## TASK:
Return the records exactly, keeping every line as it is.

## DATA UNDER STUDY:
^^^^

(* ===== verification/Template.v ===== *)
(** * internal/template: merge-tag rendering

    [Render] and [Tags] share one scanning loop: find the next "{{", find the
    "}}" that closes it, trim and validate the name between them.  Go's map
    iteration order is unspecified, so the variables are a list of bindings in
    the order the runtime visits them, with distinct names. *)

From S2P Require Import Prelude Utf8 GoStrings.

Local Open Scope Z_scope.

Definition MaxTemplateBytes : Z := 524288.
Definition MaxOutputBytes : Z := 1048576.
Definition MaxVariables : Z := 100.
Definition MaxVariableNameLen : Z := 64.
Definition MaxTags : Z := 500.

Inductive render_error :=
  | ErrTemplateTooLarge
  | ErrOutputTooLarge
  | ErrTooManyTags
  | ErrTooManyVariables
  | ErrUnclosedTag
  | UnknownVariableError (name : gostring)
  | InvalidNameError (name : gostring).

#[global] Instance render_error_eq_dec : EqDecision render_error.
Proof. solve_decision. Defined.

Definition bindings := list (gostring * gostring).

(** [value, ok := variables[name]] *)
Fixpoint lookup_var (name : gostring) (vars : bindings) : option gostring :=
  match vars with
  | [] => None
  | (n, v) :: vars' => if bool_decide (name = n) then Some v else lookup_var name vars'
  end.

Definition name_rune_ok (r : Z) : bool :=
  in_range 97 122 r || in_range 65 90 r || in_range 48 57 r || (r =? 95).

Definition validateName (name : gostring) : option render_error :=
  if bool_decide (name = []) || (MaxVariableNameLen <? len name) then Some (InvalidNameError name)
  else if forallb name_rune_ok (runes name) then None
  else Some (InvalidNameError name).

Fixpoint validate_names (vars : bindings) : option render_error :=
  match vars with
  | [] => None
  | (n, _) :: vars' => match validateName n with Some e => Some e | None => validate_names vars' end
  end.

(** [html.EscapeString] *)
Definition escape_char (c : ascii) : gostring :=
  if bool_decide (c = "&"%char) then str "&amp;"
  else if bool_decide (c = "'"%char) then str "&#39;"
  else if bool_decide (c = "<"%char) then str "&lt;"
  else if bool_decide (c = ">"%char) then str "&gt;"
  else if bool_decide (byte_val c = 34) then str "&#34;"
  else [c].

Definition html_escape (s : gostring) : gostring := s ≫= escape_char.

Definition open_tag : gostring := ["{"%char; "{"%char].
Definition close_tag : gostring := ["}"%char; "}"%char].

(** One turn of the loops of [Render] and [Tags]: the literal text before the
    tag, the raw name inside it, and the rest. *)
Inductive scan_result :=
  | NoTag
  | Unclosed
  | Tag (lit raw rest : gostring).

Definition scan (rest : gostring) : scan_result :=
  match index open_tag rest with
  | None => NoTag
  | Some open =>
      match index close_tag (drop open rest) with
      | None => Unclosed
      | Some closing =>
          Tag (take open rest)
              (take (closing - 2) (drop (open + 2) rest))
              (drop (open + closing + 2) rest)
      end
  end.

^^^^

## ANSWER TO THIS TASK:
(* ===== verification/Template.v ===== *)
(** * internal/template: merge-tag rendering

    [Render] and [Tags] share one scanning loop: find the next "{{", find the
    "}}" that closes it, trim and validate the name between them.  Go's map
    iteration order is unspecified, so the variables are a list of bindings in
    the order the runtime visits them, with distinct names. *)

From S2P Require Import Prelude Utf8 GoStrings.

Local Open Scope Z_scope.

Definition MaxTemplateBytes : Z := 524288.
Definition MaxOutputBytes : Z := 1048576.
Definition MaxVariables : Z := 100.
Definition MaxVariableNameLen : Z := 64.
Definition MaxTags : Z := 500.

Inductive render_error :=
  | ErrTemplateTooLarge
  | ErrOutputTooLarge
  | ErrTooManyTags
  | ErrTooManyVariables
  | ErrUnclosedTag
  | UnknownVariableError (name : gostring)
  | InvalidNameError (name : gostring).

#[global] Instance render_error_eq_dec : EqDecision render_error.
Proof. solve_decision. Defined.

Definition bindings := list (gostring * gostring).

(** [value, ok := variables[name]] *)
Fixpoint lookup_var (name : gostring) (vars : bindings) : option gostring :=
  match vars with
  | [] => None
  | (n, v) :: vars' => if bool_decide (name = n) then Some v else lookup_var name vars'
  end.

Definition name_rune_ok (r : Z) : bool :=
  in_range 97 122 r || in_range 65 90 r || in_range 48 57 r || (r =? 95).

Definition validateName (name : gostring) : option render_error :=
  if bool_decide (name = []) || (MaxVariableNameLen <? len name) then Some (InvalidNameError name)
  else if forallb name_rune_ok (runes name) then None
  else Some (InvalidNameError name).

Fixpoint validate_names (vars : bindings) : option render_error :=
  match vars with
  | [] => None
  | (n, _) :: vars' => match validateName n with Some e => Some e | None => validate_names vars' end
  end.

(** [html.EscapeString] *)
Definition escape_char (c : ascii) : gostring :=
  if bool_decide (c = "&"%char) then str "&amp;"
  else if bool_decide (c = "'"%char) then str "&#39;"
  else if bool_decide (c = "<"%char) then str "&lt;"
  else if bool_decide (c = ">"%char) then str "&gt;"
  else if bool_decide (byte_val c = 34) then str "&#34;"
  else [c].

Definition html_escape (s : gostring) : gostring := s ≫= escape_char.

Definition open_tag : gostring := ["{"%char; "{"%char].
Definition close_tag : gostring := ["}"%char; "}"%char].

(** One turn of the loops of [Render] and [Tags]: the literal text before the
    tag, the raw name inside it, and the rest. *)
Inductive scan_result :=
  | NoTag
  | Unclosed
  | Tag (lit raw rest : gostring).

Definition scan (rest : gostring) : scan_result :=
  match index open_tag rest with
  | None => NoTag
  | Some open =>
      match index close_tag (drop open rest) with
      | None => Unclosed
      | Some closing =>
          Tag (take open rest)
              (take (closing - 2) (drop (open + 2) rest))
              (drop (open + closing + 2) rest)
      end
  end.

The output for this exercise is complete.